In the second half of 1989, F. Tasset invited T. Chupp at ILL. Then they met at ENS and ILL for preparing an experiment for which the Scientific Committee allocated 3 weeks of beam time. In October 1990, they performed this experiment by optical pumping of Rb vapor and Rb-3He collisions at room temperature with the help of Harvard University. F. Tasset presented the results at the ICNS conference (Oxford) in 1991: the filtering of the neutron spin was becoming a reality.

After obtaining some financial support from the European Commission, F. Tasset went into a collaboration with Mainz University whereby a filling station was built for the ILL comprising the optical pumping and the  compression of the gas. In this case, the gas was polarised by optical pumping of 3He atoms excited by an electric discharge at about 1 mbar and collisions of excited 3He - 3He nuclei. In 1996, he tested successfully this new device on the diffractometer D3 at ILL. Several experiments were then very successfully carried out with up to 55% 3He polarisation.

In 2000, F. Tasset started the construction of a second-generation filling station financed by a UK/EPSRC grant (now STFC).
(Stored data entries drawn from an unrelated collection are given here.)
Lemma record_failure_quiet g e : quietly (record_catalog_failure g e).
Proof. unfold record_catalog_failure, count_catalog. quiet. Qed.
#[local] Hint Resolve record_failure_quiet : quiet_db.
Lemma schedule_save_quiet : quietly schedule_catalog_save.
Proof. unfold schedule_catalog_save, count_catalog. quiet. Qed.
#[local] Hint Resolve schedule_save_quiet : quiet_db.
Lemma drop_save_quiet f : quietly (s ← getS;
  pending ← of_option (ValueError "list.remove(x): x not in list") (remove_first f (sv_pending_saves s));
  putS (s <| sv_pending_saves := pending |>)).
Proof. apply quietly_get_bind. intros s. destruct (remove_first f (sv_pending_saves s)); [by apply steady_fields|reflexivity]. Qed.
#[local] Hint Resolve drop_save_quiet : quiet_db.
Lemma flush_quiet b : quietly (flush_catalog_saves turns b).
Proof.
  unfold flush_catalog_saves, count_catalog. apply quietly_bind; [quiet|]. intros s. apply quietly_forM. intros f.
  apply quietly_bind; [quiet|]. intros s'. case_match; [quiet|]. apply quietly_finally; [quiet|]. apply drop_save_quiet.
Qed.
Lemma pop_quiet key : quietly (pop_inflight key).
Proof. intros s. split; [by apply later_same|]. split; [done|]. apply delete_subseteq. Qed.
#[local] Hint Resolve flush_quiet pop_quiet : quiet_db.
Lemma required_quiet i ds : quietly (required_pages i ds).
Proof. revert i. induction ds as [|d ds IH]; intros i; cbn [required_pages]; quiet. Qed.
#[local] Hint Resolve required_quiet : quiet_db.
Lemma requiring_quiet keys ds : quietly (pages_requiring_write keys ds).
Proof. unfold pages_requiring_write, writeback_vectors. quiet. Qed.
Lemma forget_quiet p : quietly (forget_writes p).
Proof. unfold forget_writes. quiet. Qed.
#[local] Hint Resolve forget_quiet : quiet_db.
Lemma fail_writeback_quiet p : quietly (fail_writeback p).
Proof. unfold fail_writeback, count_writeback. quiet. Qed.
Lemma export_failure_quiet : quietly record_writeback_export_failure.
Proof. unfold record_writeback_export_failure, count_writeback. quiet. Qed.
Lemma plan_restore_quiet bs seq n rate : quietly (service_plan_restore bs seq n rate).
Proof. unfold service_plan_restore. quiet. Qed.
Lemma submit_restore_quiet i pages ids : quietly (service_submit_restore i pages ids).
Proof. unfold service_submit_restore. quiet. Qed.
Lemma restore_result_quiet timed p : quietly (restore_result turns timed p).
Proof. unfold restore_result. quiet. Qed.
Lemma cancel_waiters_quiet p : quietly (restore_cancel_waiters p).
Proof. unfold restore_cancel_waiters. quiet. Qed.
Lemma wait_for_any_quiet timed ps : quietly (wait_for_any turns timed ps).
Proof. unfold wait_for_any. quiet. Qed.
Lemma metrics_quiet : quietly (service_metrics turns).
Proof. unfold service_metrics. quiet. Qed.
Lemma coordinator_event_steady e s : steady s (coordinator_event e s).
Proof.
  unfold coordinator_event. destruct (step e (sv_coordinator s)) as [c|] eqn:Es; [|reflexivity].
  split; [|done]. by eapply later_calls, step_later.
Qed.
Lemma close_quiet : quietly (service_close turns).
Proof.
  assert (He : ∀ e, quietly (modifyS (coordinator_event e))) by (intros e; apply quietly_modify, coordinator_event_steady).
  assert (Hb : quietly (modifyS (λ s : RemoteKVRestoreService B, loop_turn (replicate (length (sv_futures s)) LBegin) s))).
  { apply quietly_modify. intros s. apply io_steady, loop_turn_io. }
  assert (Hc : quietly (modifyS (λ s : RemoteKVRestoreService B, s <| sv_inflight_writes := ∅ |>))).
  { apply quietly_modify. intros s. split; [by apply later_same|]. split; [done|]. apply map_empty_subseteq. }
  unfold service_close. apply quietly_bind; [quiet|]. intros s. case_match; [quiet|].
  repeat (apply quietly_bind; [first [apply He|apply Hb|apply Hc|quiet]|intros ?]). first [apply Hc|quiet].
Qed.
End steady.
In a few years, the maximum 3He polarisation reached 70% and the production rate were multiplied by 5. Today, this station daily supplies several instruments with spin filter cells filled with 3He gas polarised at 80%. This new technique has been adopted by the international neutron community and the construction at ILL of new filling stations has started for neutron facilities located in UK and Australia. F. Tasset’s pioneering contributions toward the polarisation of wide-band neutron beams with 3He spin filters have changed the face of the neutron world.